For this study 180 undergraduate students were recruited and told that we were interested in how the television program influenced their taste of candy. Both groups watched two SpongeBob SquarePants episodes and were given 10 mini Snickers and 5 Hillside Candies. The experiment group watched episodes that were food related, one where SpongeBob sold chocolate bars and the other where Jellyfish Hunter collected jelly from a jellyfish while the control group watched non-food related episodes. Participants were asked to fill out a questionnaire about their television and snacking experience and then completed a “10-item Restrained Eating Scale.” We recorded the number of candies eaten during the television programs and calculated the number of calories taken in by each individual and their BMI (Body Mass Index).

Results showed no overall difference in candy intake based on the TV content. Instead they showed that the influence of the TV content depended on restrained eating status. Among unrestrained eaters, there was no overall difference in intake whether they watched a food-related or non-food-related television program and all results were independent of BMI. However, while watching the non-food related program restrained eaters consumed 2.71 Mini Snickers and 2.05 Hillside candies versus 4.04 Mini Snickers and 2.35 Hillside Candies consumed while watching a food-related program. Restrained eaters also ate more candy under both conditions than unrestrained eaters.

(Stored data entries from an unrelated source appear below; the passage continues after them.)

(* ===== verification/DebugSystem.v ===== *)
(** * The serial system as a whole

    The line editor for any input, the host's view of the debugger's memory, and a
    session from the start of the debugger to the result of uploaded code. *)

From S2P Require Import Prelude Machine Memory Vga Text ELib SLib SLibSpec SerialTarget.
From S2P Require Import Debugger DebugModes DebugPages DebuggerSpec DebugCommands DebugBench DebugModesSpec DebugLink DebugStart.

(** ** The properties *)

(** C40: The main loop's line editor is safe for every input, in every mode.  When the
    input has no end of line yet the pass waits for more.  Otherwise exactly the
    line goes to [in_buf], where CR or LF ends it, ESC quotes the next byte and the
    bytes for which there is no room are dropped: at most 255 of them, then zeros
    to the end of the buffer, and no other memory changes. *)
Theorem line_editor_bounded `{BD : Board} `{IM : Image} `{BO : !BoardOk} (F : flavour) s :
  wired s ->
  match typed 255 (d_rx s) with
  | None => stalls (main_loop_pass F) s
  | Some (l, r) =>
      exists s', does (si ← main_loop_read (S (length (d_rx s))) 0;
                       main_loop_process_clr (Z.to_nat IN_BUF_SIZE) (in_buf + si) ;; mret (in_buf + si)) s
                   (in_buf + Z.of_nat (length l)) s' /\
        (length l <= 255)%nat /\ text s' in_buf (l ++ replicate (256 - length l) 0) /\ d_rx s' = r /\ d_tx s' = d_tx s /\ d_mode s' = d_mode s /\
        forall x, x < in_buf \/ in_buf + 256 <= x -> d_phys s' x = d_phys s x
  end.
Proof.
  intros Hw. destruct (typed 255 (d_rx s)) as [[l r]|] eqn:Ht; [|by apply pass_stalls].
  pose proof (typed_length _ _ _ _ _ (le_n _) Ht) as Hl. exists (loaded l r s).
  split_and!; [by apply line_does|done|by apply loaded_text|done|done|done|]. intros x Hx. by apply loaded_phys.
Qed.

(** A line of 303 characters, one of them a quoted LF. *)
Lemma line_editor_bounded_witness :
  exists s', does (si ← main_loop_read 308 0; main_loop_process_clr (Z.to_nat IN_BUF_SIZE) (in_buf + si) ;; mret (in_buf + si))
    (bench_debugger Mode286 ([65; 66; 27; 10] ++ replicate 300 67 ++ [13; 88; 89])) (in_buf + 255) s' /\
    text s' in_buf ([65; 66; 10] ++ replicate 252 67 ++ [0]) /\ d_rx s' = [88; 89].
Proof.
  pose proof (line_editor_bounded file_286 (bench_debugger Mode286 ([65; 66; 27; 10] ++ replicate 300 67 ++ [13; 88; 89])) (bench_wired Mode286 _ ltac:(discriminate))) as H.
  vm_compute typed in H. destruct H as (s' & Hd & _ & Ht & Hr & _). exists s'. split; [exact Hd|]. split; [exact Ht|exact Hr].
Defined.


(** ** A session *)

(** Upload code in 32-bit mode, run it, fetch a result and go back to real mode. *)
Definition session `{SE : SerialEnv} (addr : Z) (code : list Z) (result n : Z) : S232 (option (list Z)) :=
  _ ← remote_rs232_386_32;
  _ ← remote_rs232_write addr code;
  _ ← remote_rs232_exec_off addr 10;
  '(_, block) ← remote_rs232_read result n;
  _ ← remote_rs232_8086;
  mret block.

Section Session.
Context `{BD : Board} `{IM : Image} `{BO : !BoardOk} `{SE : SerialEnv} (s0 : debugger) (k : nat) `{Line : !SerialLine (stream s0) k}.
Context (Hsel : forall h, ser_select h = 1) (Htakes : forall h b, 0 < ser_write h b) (Hfuel : (passes k 4300 <= ser_fuel)%nat).

(** A debugger that has been started waits for its first command. *)
Lemma linked_start : wired s0 -> d_tx s0 = [] -> linked s0 [] (d_mode s0) (d_phys s0).
Proof.
  intros Hw Et v. exists 0%nat, (set_d_rx v s0). split_and!; try done; [|by apply wired_rx]. constructor.
Qed.

Lemma session_spec h p addr code result n :
  linked s0 h Mode8086 p -> (length code <= 4096)%nat -> clear_of Mode386_32 (seen Mode386_32 addr) (length code) -> tame Mode386_32 (seen Mode386_32 addr) ->
  0 <= n <= 4096 -> clear_of Mode386_32 (seen Mode386_32 result) (Z.to_nat n) ->
  let q := user_code Mode386_32 (seen Mode386_32 addr) (poke cell addr code p) in
  wp (session addr code result n) (λ r h', r = Some (peek cell q result (Z.to_nat n)) /\ linked s0 h' Mode8086 q) h.
Proof.
  intros Hl Hlen Hc Ht Hn Hcr q. unfold session, remote_rs232_386_32, remote_rs232_8086.
  wp_step. eapply wp_mono; [apply (debugger_mode s0 k Hfuel h p (str "386-32") Mode8086 Mode386_32); [|done]|].
  { left. split; [done|]. apply list_elem_of_In. by left. }
  intros r1 h1 [_ Hl1]. wp_step. eapply wp_mono; [by apply (debugger_write s0 k Htakes Hfuel h1 Mode386_32 p)|].
  intros r2 h2 [_ Hl2]. wp_step. eapply wp_mono; [by apply (debugger_exec_off s0 k Hfuel h2 Mode386_32 (poke cell addr code p)); [apply list_elem_of_In; by left| | |lia]|].
  intros r3 h3 [_ Hl3]. wp_step. eapply wp_mono; [by apply (debugger_read s0 k Hsel Hfuel h3 Mode386_32)|].
  intros r4 h4 [-> Hl4]. wp_step. eapply wp_mono; [apply (debugger_mode s0 k Hfuel h4 q (str "8086") Mode386_32 Mode8086); [|done]|].
  { right. split; [apply list_elem_of_In; cbn; tauto|done]. }
  intros r5 h5 [_ Hl5]. by wp_step.
Qed.

End Session.

(** C27: From the first key to the result: after the debugger has been started, wherever
    it was loaded and whatever other keys were pressed before the port's number, a
    host that enters 32-bit mode, uploads code, runs it and reads a block gets what
    the code left there, and the debugger is back in real mode with that memory. *)
Theorem session_from_start `{BD : Board} `{IM : Image} `{BO : !BoardOk} `{SE : SerialEnv} s s0 cs ks key rest k `{Line : !SerialLine (stream s0) k}
    addr code result n :
  0 <= cs -> 16 * cs + last_byte <= 0x100000 -> (forall a, 0 <= a < 0x100000 -> bus a = a) -> (forall x, is_byte (d_phys s x)) ->
  d_phys s (16 * cs + inited) = 0 ->
  Forall other_key ks -> 49 <= key <= 52 -> nth (Z.to_nat (key - 49)) comports 0 = uart ->
  d_mode s = Mode8086 -> d_tx s = [] -> start_stage2 2 cs (ks ++ key :: rest) s = inr (tt, s0) ->
  (forall h, ser_select h = 1) -> (forall h b, 0 < ser_write h b) -> (passes k 4300 <= ser_fuel)%nat ->
  (length code <= 4096)%nat -> clear_of Mode386_32 (seen Mode386_32 addr) (length code) -> tame Mode386_32 (seen Mode386_32 addr) -> 0 <= n <= 4096 -> clear_of Mode386_32 (seen Mode386_32 result) (Z.to_nat n) ->
  let q := user_code Mode386_32 (seen Mode386_32 addr) (poke cell addr code (d_phys s0)) in
  (forall x, ~ own x -> x <> 16 * cs + comport -> x <> 16 * cs + comport + 1 -> x <> 16 * cs + inited -> d_phys s0 x = d_phys s x) /\
  exists h', session addr code result n [] = inr (Some (peek cell q result (Z.to_nat n)), h') /\ linked s0 h' Mode8086 q.
Proof.
  intros Hcs Htop Hbus Hb Hin0 Hks Hkey Hport Hm Htx Hstart Hsel Htakes Hfuel Hlen Hc Ht Hn Hcr q.
  pose proof (start_stage2_spec cs Hcs Htop Hbus ks key rest s Hm Hb Hin0 Hks Hkey Hport) as (u & s1 & E & [W _ _ (M & _ & T) _ P])%wp_run.
  rewrite Hstart in E. injection E as <- <-. split; [exact P|].
  pose proof (linked_start s0 W ltac:(congruence)) as Hl. rewrite M, Hm in Hl.
  pose proof (session_spec s0 k Hsel Htakes Hfuel [] _ addr code result n Hl Hlen Hc Ht Hn Hcr) as (r & h' & E & -> & Hl')%wp_run. by exists h'.
Qed.

(** ** A line to the bench's debugger *)

(** Two bytes at a time, as long as the debugger has sent more. *)
Definition bench_serial (s0 : debugger) : SerialEnv := {|
  ser_read := λ h sz, match drop (length (got h)) (stream s0 (sent h)) with [] => None | l => Some (take (2 `min` sz) l) end;
  ser_write := λ _ _, 1;
  ser_select := λ _, 1;
  ser_time := λ _, 0;
  ser_tcgetattr := λ _, Some 0;
  ser_raw := λ c, c;
  ser_tcsetattr := λ _ _, true;
  ser_fuel := Z.to_nat 5000
|}.

Lemma bench_line s0 : SerialLine (SE := bench_serial s0) (stream s0) 0.
Proof.
  split.
  - intros h sz Hsz Hlen. right. exists (2 `min` sz)%nat. split; [lia|]. cbn [ser_read bench_serial].
    destruct (drop (length (got h)) (stream s0 (sent h))) eqn:E; [|done]. apply (f_equal length) in E. rewrite length_drop in E. cbn [length] in E. lia.
  - intros h b. by right.
  - intros h h'. cbn. lia.
Qed.

Lemma bench_fuel s0 : (passes 0 4300 <= ser_fuel (SerialEnv := bench_serial s0))%nat.
Proof. cbn [ser_fuel bench_serial]. unfold passes. lia. Qed.


(** Loaded at 1000:8000, started with "x" and "1". *)
Definition bench_started : debugger :=
  match start_stage2 2 0x1000 [120; 49] (bench_debugger Mode8086 []) with inr (_, s0) => s0 | inl _ => bench_debugger Mode8086 [] end.

Lemma bench_bytes x : is_byte (bench_memory x).
Proof. unfold bench_memory, is_byte. repeat case_bool; try lia. apply Z.mod_pos_bound. lia. Qed.

Lemma bench_identity a : 0 <= a < 0x100000 -> bus a = a.
Proof. intros Ha. apply Z.mod_small. lia. Qed.

Lemma bench_starts : start_stage2 2 0x1000 [120; 49] (bench_debugger Mode8086 []) = inr (tt, bench_started).
Proof.
  assert (wp (start_stage2 2 0x1000 [120; 49]) (λ _ s', started 0x1000 (bench_debugger Mode8086 []) s') (bench_debugger Mode8086 [])) as H.
  { assert (16 * 0x1000 + last_byte <= 0x100000) as Htop by (vm_compute; discriminate).
    apply (start_stage2_spec 0x1000 ltac:(lia) Htop bench_identity [120] 49 []);
      [reflexivity|exact bench_bytes|reflexivity|repeat constructor; unfold other_key; lia|lia|reflexivity]. }
  unfold bench_started. revert H. unfold wp. generalize (start_stage2 2 0x1000 [120; 49] (bench_debugger Mode8086 [])).
  intros [e|[[] s1]]; [intros []|reflexivity].
Qed.

Lemma bench_tame m entry : ~ own entry -> tame m entry.
Proof.
  intros Ho. split.
  - intros p q E x Hx. cbn. by case_bool; apply E.
  - intros p x Hx. cbn. unfold reserved, own, PML4_LOCATION in Hx. by rewrite (proj2 (Z.eqb_neq x 0x500)) by lia.
Qed.

(** The code copies its first byte to 500. *)
Lemma session_from_start_witness :
  exists h', session (SE := bench_serial bench_started) 0x100000 [0x5A; 0xC3] 0x500 1 [] = inr (Some [0x5A], h').
Proof.
  destruct (session_from_start (SE := bench_serial bench_started) (bench_debugger Mode8086 []) bench_started 0x1000 [120] 49 [] 0
    (Line := bench_line bench_started) 0x100000 [0x5A; 0xC3] 0x500 1) as [_ (h' & E & _)];
    [lia|cbn; lia|exact bench_identity|exact bench_bytes|reflexivity|repeat constructor; unfold other_key; lia|lia|reflexivity|reflexivity|reflexivity|
     exact bench_starts|reflexivity|reflexivity|exact (bench_fuel bench_started)|cbn; lia|
     apply bench_clear; [vm_compute; discriminate|right; split; [vm_compute; discriminate|split; [vm_compute; discriminate|left; discriminate]]]| |lia|
     apply bench_clear; [vm_compute; discriminate|left; vm_compute; discriminate]|].
  - apply bench_tame. vm_compute. intros [_ H]. discriminate H.
  - exists h'. exact E.
Defined.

Our finding clearly revealed a moderating role of restrained eating status in the relationship between TV program content and how much participants consumed while watching it. Future research should expand to include a wider range of age groups and BMI statuses as well as different settings of consumption such as snacking on salty foods or eating a full meal while watching television programs. Furthermore, it would be important to examine if the effect can be replicable using other types of TV programs that involve foods (e.g. cooking).